The ActionFactory should follow the Factory method pattern. Basically, it should provide a creational method which returns a concrete implementation of an abstract/interface type. In this case, it should return an implementation of the Action interface based on the information provided by the request. For example, the method and pathinfo (the pathinfo is the part after the context and servlet path in the request URL, excluding the query string).



public static Action getAction(HttpServletRequest request) {
return actions.get(request.getMethod() + request.getPathInfo());
}


The actions in turn should be some static/applicationwide Map which holds all known actions. It's up to you how to fill this map.

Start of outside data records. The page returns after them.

(** [is_player_dead] is true when the player has no fighter, or has one
    whose health is not above 0. *)
Lemma is_player_dead_iff (self : Model.t) (dead : bool) :
  Model.is_player_dead self = Ok dead ->
  exists p, Model.player self = Ok p
            /\ (dead = true <->
                fighter p = None
                \/ exists f, fighter p = Some f /\ hp f <= 0).
Proof.
  unfold Model.is_player_dead.
  destruct (Model.player self) as [p|e]; simpl; [|discriminate].
  intros Hd. exists p. split; [reflexivity|].
  destruct (fighter p) as [f|].
  - injection Hd as <-. rewrite Z.leb_le. split.
    + intros Hle. right. exists f. auto.
    + intros [Hno | (f' & [= <-] & Hle)]; [discriminate | exact Hle].
  - injection Hd as <-. split; auto.
Qed.

(** Whatever the loop does, it does after evaluating the predicate. *)
Lemma loop_begins (fuel : nat) (self : Model.t) :
  loop fuel self = [] \/ Model.begins_with_check self (loop fuel self).
Proof.
  destruct fuel as [|fuel]; [left; reflexivity|]. right. simpl.
  destruct (Model.is_player_dead self) as [[|]|e] eqn:E; simpl; auto.
Qed.

(** One iteration of the [while True]. *)
Lemma loop_step (fuel : nat) (self : Model.t) :
  loop (S fuel) self
  = match Model.is_player_dead self with
    | Raise e => [Model.Raised e]
    | Ok true =>
        Model.Check self true :: Model.CallGameOver self ::
        match game_over_loop self with
        | Model.Returned self' => loop fuel self'
        | Model.NoReturn => []
        end
    | Ok false =>
        Model.Check self false :: Model.CallInvokeNext self ::
        match invoke_next self with
        | Model.Returned self' => loop fuel self'
        | Model.NoReturn => []
        end
    end.
Proof. reflexivity. Qed.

Hardcoding:



actions.put("POST/register", new RegisterAction());
actions
.put("POST/login", new LoginAction());
actions
.put("GET/logout", new LogoutAction());
// ...


Or configurable based on a properties/XML configuration file in the classpath: (pseudo)

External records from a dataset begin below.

Lemma fireTimeout_Invariant (e : AudioEngine) handle :
  Invariant e → Invariant (fireTimeout e handle).
Proof.
  intros Hinv. pose proof (fireTimeout_cases e handle) as Hcases.
  destruct (list_find _ (Engine.timeouts e)) as [[i timer] |];
    [| rewrite Hcases; exact Hinv].
  destruct (Engine.voices e !! Timer.voice timer) as [voice |].
  - destruct (Voice.isReleasing voice && note_is (Timer.note timer) (Voice.note voice));
      rewrite Hcases.
    + apply stopVoice_Invariant, withoutTimeout_Invariant, Hinv.
    + apply withoutTimeout_Invariant, Hinv.
  - rewrite Hcases. apply withoutTimeout_Invariant, Hinv.
Qed.

(** A change of the voices that keeps, voice by voice, the note, the two
    flags, the timer handles and the absence of components. *)
Lemma Invariant_map (f : PolyVoice → PolyVoice) (e e' : AudioEngine) :
  (∀ v, Voice.note (f v) = Voice.note v
        ∧ Voice.isActive (f v) = Voice.isActive v
        ∧ Voice.isReleasing (f v) = Voice.isReleasing v
        ∧ Voice.scheduledStopTimeouts (f v) = Voice.scheduledStopTimeouts v
        ∧ (Voice.oscillators v = [] → Voice.oscillators (f v) = [])
        ∧ (Voice.noiseNode v = None → Voice.noiseNode (f v) = None)
        ∧ (Voice.noiseGainNode v = None → Voice.noiseGainNode (f v) = None)) →
  Engine.voices e' = f <$> Engine.voices e →
  Engine.timeouts e' = Engine.timeouts e →
  Engine.nextTimeoutId e' = Engine.nextTimeoutId e →
  Invariant e → Invariant e'.
Proof.
  intros Hf Hv Ht Hn [H1 H2 H3 H4].
  assert (Hlook : ∀ j w, Engine.voices e' !! j = Some w →
            ∃ w0, Engine.voices e !! j = Some w0 ∧ w = f w0).
  { intros j w. rewrite Hv, list_lookup_fmap.
    destruct (Engine.voices e !! j) as [w0 |]; simpl; [| discriminate].
    intros [= <-]. eauto. }
  assert (Hholds : ∀ n w, holdsNote n (f w) = holdsNote n w).
  { intros n w. destruct (Hf w) as (Hnote & Hact & Hrel & _).
    unfold holdsNote, sounding. rewrite Hnote, Hact, Hrel. reflexivity. }
  split.
  - intros j w Hj Hw. destruct (Hlook j w Hj) as (w0 & Hw0 & ->).
    destruct (Hf w0) as (Hnote & Hact & Hrel & Hlist & Hosc & Hnoise & Hgain).
    assert (Hfree0 : isFree w0) by (unfold isFree in *; rewrite <- Hact, <- Hrel; exact Hw).
    destruct (H1 j w0 Hw0 Hfree0) as (A & B & C & D & E & F).
    unfold isReset. rewrite Hact, Hrel, Hlist. auto 10.
  - rewrite Ht. intros t Hin. destruct (H2 t Hin) as (w0 & Hw0 & Hid).
    exists (f w0). rewrite Hv, list_lookup_fmap, Hw0. split; [reflexivity |].
    destruct (Hf w0) as (_ & _ & _ & -> & _). exact Hid.
  - intros n i j vi vj Hi Hj Hvi Hvj.
    destruct (Hlook i vi Hi) as (wi & Hwi & ->).
    destruct (Hlook j vj Hj) as (wj & Hwj & ->).
    rewrite Hholds in Hvi, Hvj. eauto.
  - unfold handlesFresh. rewrite Ht, Hn. exact H4.
Qed.

Lemma setupLFO_frame (e : AudioEngine) lfoParams :
  Engine.voices (setupLFO e lfoParams) = Engine.voices e
  ∧ Engine.timeouts (setupLFO e lfoParams) = Engine.timeouts e
  ∧ Engine.nextTimeoutId (setupLFO e lfoParams) = Engine.nextTimeoutId e.
Proof. unfold setupLFO. destruct (negb (LfoP.enabled lfoParams)); auto. Qed.

Lemma applyParamsToEngineGlobally_frame (e : AudioEngine) params :
  Engine.voices (applyParamsToEngineGlobally e params) = Engine.voices e
  ∧ Engine.timeouts (applyParamsToEngineGlobally e params) = Engine.timeouts e
  ∧ Engine.nextTimeoutId (applyParamsToEngineGlobally e params)
    = Engine.nextTimeoutId e.
Proof.
  unfold applyParamsToEngineGlobally.
  set (e1 := Engine.set_masterGain _ e).
  destruct (LfoP.enabled (Params.lfo params)).
  - destruct (lfoOutdated _ _); simpl; [| auto].
    destruct (setupLFO_frame e1 (Params.lfo params)) as (-> & -> & ->). auto.
  - destruct (Engine.lfoOscNode e1); auto.
Qed.

Lemma setPitchBend_Invariant (e : AudioEngine) bendValue :
  Invariant e → Invariant (setPitchBend e bendValue).
Proof.
  apply (Invariant_map (bendVoice e (Math_pow 2 (bendValue * 2 / 12))));
    try reflexivity.
  intros v. unfold bendVoice.
  destruct (Voice.note v) eqn:Hnote; [| rewrite Hnote; auto 10].
  destruct (sounding v); [| rewrite Hnote; auto 10].
  simpl. repeat split; auto. intros ->. reflexivity.
Qed.

Lemma updateParams_Invariant (e : AudioEngine) newParams :
  Invariant e → Invariant (updateParams e newParams).
Proof.
  intros Hinv. unfold updateParams.
  set (e1 := applyParamsToEngineGlobally _ _).
  assert (Hinv1 : Invariant e1).
  { destruct (applyParamsToEngineGlobally_frame
                (Engine.set_currentParams newParams e)
                (Engine.currentParams (Engine.set_currentParams newParams e)))
      as (Hv & Ht & Hn).
    eapply Invariant_frame; [exact Hv | exact Ht | exact Hn |].
    eapply Invariant_frame; [| | | exact Hinv]; reflexivity. }
  set (e2 := if _ || _ then _ else e1).
  assert (Hinv2 : Invariant e2).
  { subst e2. match goal with |- Invariant (if ?c then _ else _) => destruct c end;
      [| exact Hinv1].
    eapply (Invariant_map (retuneFilter e1 (Params.filter newParams)));
      [| reflexivity | reflexivity | reflexivity | exact Hinv1].
    intros v. unfold retuneFilter. destruct (onlyActive v); simpl; auto 10. }
  destruct (lfoConfigChanged _ _); [| exact Hinv2].
  destruct (LfoP.enabled (Params.lfo newParams)).
  - destruct (setupLFO_frame e2 (Params.lfo newParams)) as (Hv & Ht & Hn).
    eapply Invariant_frame; eauto.
  - eapply Invariant_frame; [| | | exact Hinv2]; reflexivity.
Qed.

Lemma stopAll_Invariant (slots : list nat) (e : AudioEngine) :
  Invariant e → Invariant (foldl (λ e slot, stopVoice e slot true) e slots).
Proof.
  revert e. induction slots as [|slot slots IH]; intros e Hinv; [exact Hinv |].
  simpl. apply IH, stopVoice_Invariant, Hinv.
Qed.

Lemma dispose_Invariant (e : AudioEngine) :
  Invariant e → Invariant (dispose e).
Proof.
  intros Hinv. unfold dispose.
  eapply Invariant_frame; [| | | apply stopAll_Invariant; exact Hinv]; reflexivity.
Qed.

Lemma construct_Invariant polyphony audioContext nextTimeoutId initialParams :
  Invariant (construct polyphony audioContext nextTimeoutId initialParams).
Proof.
  unfold construct.
  match goal with |- Invariant (applyParamsToEngineGlobally ?e0 ?p) =>
    destruct (applyParamsToEngineGlobally_frame e0 p) as (Hv & Ht & Hn);
    apply (Invariant_frame e0 _ Hv Ht Hn)
  end.
  split; simpl.
  - intros slot v Hv' _. rewrite list_lookup_fmap in Hv'.
    destruct (seq 0 polyphony !! slot); [| discriminate].
    injection Hv' as <-. unfold isReset. simpl. auto 10.
  - intros t Ht'. inversion Ht'.
  - intros note i j vi vj Hi _ Hvi _. rewrite list_lookup_fmap in Hi.
    destruct (seq 0 polyphony !! i); [| discriminate].
    injection Hi as <-. destruct Hvi.
  - intros t Ht'. inversion Ht'.
Qed.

for (Entry entry : configuration) {
actions
.put(entry.getKey(), Class.forName(entry.getValue()).newInstance());
}


Or dynamically based on a scan in the classpath for classes implementing a certain interface and/or annotation: (pseudo)



for (ClassFile classFile : classpath) {
if (classFile.isInstanceOf(Action.class)) {
actions
.put(classFile.getAnnotation("mapping"), classFile.newInstance());
}
}


Keep in mind to create a "do nothing" Action for the case there's no mapping. Let it for example return directly the request.getPathInfo().substring(1) then.






Other patterns



Those were the important patterns so far.



To get a step further, you could use the Facade pattern to create a Context class which in turn wraps the request and response objects and offers several convenience methods delegating to the request and response objects and pass that as argument into the Action#execute() method instead. This adds an extra abstract layer to hide the raw Servlet API away. You should then basically end up with zero import javax.servlet.* declarations in every Action implementation. In JSF terms, this is what the FacesContext and ExternalContext classes are doing.



Then there's the State pattern for the case that you'd like to add an extra abstraction layer to split the tasks of gathering the request parameters, converting them, validating them, updating the model values and execute the actions. In JSF terms, this is what the LifeCycle is doing.



Then there's the Composite pattern for the case that you'd like to create a component based view which can be attached with the model and whose behaviour depends on the state of the request based lifecycle. In JSF terms, this is what the UIComponent represent.



This way you can evolve bit by bit towards a component based framework.